The territory’s COVID vaccination programme is well underway with over 7,000 of the UK-supplied Pfizer/BioNTech vaccine administered since the programme started last month.

The islands are presently under a 9pm to 5am curfew until March 3rd.

Polling Stations will open from 7am and close at 7pm on all Islands except Providenciales at 9pm.

Meanwhile, an issue which is competing for attention alongside the election campaign is the sudden death of the presiding judge in the corruption case against former Chief Minister Michael Missick.

The case arose from the 2008 Commission of Inquiry which saw the territory placed under direct rule from the UK for a period.

With the sudden passing of Mr Justice Paul Harrison, a legal wrangle has ensued over the future of the protracted trial.

The Turks and Caicos Chief Justice Mabel Agyemang has set a deadline of March 1st for the territory’s Director of Public Prosecutions (DPP) to decide the future of the trial.



Bermuda tourism industry has been severely set back because of the COID-19 pandemic.

In its 2020 year-end report, the Bermuda Tourism Authority(BTA) says the sector suffered a major contraction but they were hoping for some recovery by the middle of this year.

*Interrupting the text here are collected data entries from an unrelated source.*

(** The [while retry_count < 3] loop of one batch. [fuel] bounds the
    number of iterations; [None] means the bound was reached. *)
Fixpoint retry_loop (fuel : nat) (retry_count : nat) (i : nat)
    (batch : list Record_) (w : World) : option World :=
  match fuel with
  | O => None
  | S fuel' =>
      if (retry_count <? 3)%nat then
        let response := store (sent w) in
        let w := post table_name i batch w in
        if attempt_succeeds response then Some (emit (Success i) w)
        else
          let retry_count := (retry_count + 1)%nat in
          if (retry_count =? 3)%nat then Some (emit (Failed i) w)
          else retry_loop fuel' retry_count i batch
                          (emit (Retry i retry_count) w)
      else Some w
  end.

(** The [for i in range(0, len(cleaned_records), batch_size)] loop. *)
Fixpoint batch_loop (cleaned_records : list Record_) (starts : list nat)
    (w : World) : option World :=
  match starts with
  | [] => Some w
  | i :: rest =>
      let batch := slice cleaned_records i (i + batch_size) in
      w ← retry_loop 3 0 i batch w;
      batch_loop cleaned_records rest w
  end.

End Store.

(** [insert_data], with the records of [data.to_dict('records')]. The
    requests go to the cleaned table name. *)
Definition insert_records (store : nat -> Response) (table_name : string)
    (records : list Record_) (w : World) : option (World * PyRet) :=
  let table_name := replace_char "-" "_" (lower (strip table_name)) in
  match records with
  | [] => Some (w, RetNone)
  | _ =>
      let cleaned_records := clean_records table_name records in
      w ← batch_loop store table_name cleaned_records
             (range 0 (length cleaned_records) batch_size) w;
      Some (w, RetTrue)
  end.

The BTA’s interim head Glenn Jones said in the report that they were “motivated to find green shoots within the industry and leverage those opportunities to accelerate the destination’s recovery in 2021.”

According to the report, revenue across all sectors of tourism declined by over 80 per cent.

Tourist air arrivals were down by 85 per cent and cruise visitors by over 90 per cent.

However, the BTA said “Bermuda fared better through this storm than many competing destinations and is positioned well to recover faster too as forecasts suggest travel habits returning to some normality by the middle of 2021.”



The government of Montserrat has tabled legislation to criminalise internet abuse.

An amendment to the territory’s penal code will slap heavy penalties for a range of listed offences from cyberbullying, so-called revenge porn, defamation, hacking, sharing of malicious content, and fake profiles.

Proposed fines include jail terms up to 20 years and fines of $EC750,000.

The government says the intention is not to curtail freedom of speech but to ensure that safeguards are put in place.



The issue of online abuse is also occupying the attention of legislators in Jersey, a UK Crown Dependency in the Channel Islands.

In one recent case, a Deputy in the government was sent a Facebook message saying ‘please die of Covid’.

Incidents of other online abuse directed at the local officials have resulted in calls for steps to be put in place to curb such behaviour with the Jersey Attorney General being criticised for failing to take action in the face of ‘overtly threatening’ messages.

But a spokesman for the Law Officers Department has stated that the issue did not amount to a criminal offence.

A Senator in the Jersey Legislative Assembly said he’ll be writing to the Attorney General “to tell him that his refusal to deal with cases like this is basically a green light for these people to continue to behave in this way.”